┌──

Record conn (s : fenv D C) (c : C) (l : list Z) : Prop := {
  conn_cookie : env_cookie s = Some c;
  conn_ok : dev_ok c (fe_dev s);
  conn_low : 0 <= env_offs s;
  conn_high : env_offs s + Z.of_nat (length l) <= fl_size c;
  conn_bytes : slice (contents c (fe_dev s)) (env_offs s) (length l) = l;
  conn_open : openable (contents c (fe_dev s))
}.

Lemma set_dev_id (s : fenv D C) : set_dev (fe_dev s) s = s.
Proof. by destruct s. Qed.

Lemma take_drop_slice m o n i k : (i + k <= n)%nat -> slice m (o + Z.of_nat i) k = take k (drop i (slice m o n)).
Proof.
  intros Hi. replace n with (i + (k + (n - i - k)))%nat by lia. rewrite slice_app.
  rewrite drop_app_length' by (by rewrite slice_length). rewrite slice_app.
  by rewrite take_app_length' by (by rewrite slice_length).
Qed.

Lemma wp_with_cookie {A} E (f : C -> M D A) c (s : fenv D C) (Q : A -> fenv D C -> Prop) :
  env_cookie s = Some c -> wp E (f c) (fun a d => Q a (set_dev d s)) (fe_dev s) -> wp E (with_cookie f) Q s.
Proof.
  intros Hc H. unfold with_cookie. wps. eapply wp_need; [done|]. unfold wp, on_dev in *.
  by destruct (f c (fe_dev s)) as [[a d]|].
Qed.

Lemma getbytes_conn s c l i buf : conn s c l -> (i + length buf <= length l)%nat ->
  env_getbytes (Z.of_nat i) buf s = Ok (take (length buf) (drop i l), s).
Proof.
  intros [Hc Hd Hl Hh Hb _] Hi. pose proof (fl_size_ok c).
  enough (wp no_fault (env_getbytes (Z.of_nat i) buf) (fun r s' => r = take (length buf) (drop i l) /\ s' = s) s) as H0.
  { unfold wp in H0. destruct (env_getbytes (Z.of_nat i) buf s) as [[a s']|f]; [|done]. by destruct H0 as [-> ->]. }
  unfold env_getbytes. wps. eapply wp_with_cookie; [done|].
  rewrite u32_small by lia. eapply wp_mono; [apply read_ok; [done|lia|lia]|].
  intros [r l'] d (-> & -> & ->). apply wp_ret. rewrite set_dev_id. split; [|done]. cbn [snd].
  rewrite <- Hb. by apply take_drop_slice.
Qed.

└──

In the data above, repeat exactly each line from the first through the line that contains "Lemma take_drop_slice m", and give nothing else.

Record conn (s : fenv D C) (c : C) (l : list Z) : Prop := {
  conn_cookie : env_cookie s = Some c;
  conn_ok : dev_ok c (fe_dev s);
  conn_low : 0 <= env_offs s;
  conn_high : env_offs s + Z.of_nat (length l) <= fl_size c;
  conn_bytes : slice (contents c (fe_dev s)) (env_offs s) (length l) = l;
  conn_open : openable (contents c (fe_dev s))
}.

Lemma set_dev_id (s : fenv D C) : set_dev (fe_dev s) s = s.
Proof. by destruct s. Qed.

Lemma take_drop_slice m o n i k : (i + k <= n)%nat -> slice m (o + Z.of_nat i) k = take k (drop i (slice m o n)).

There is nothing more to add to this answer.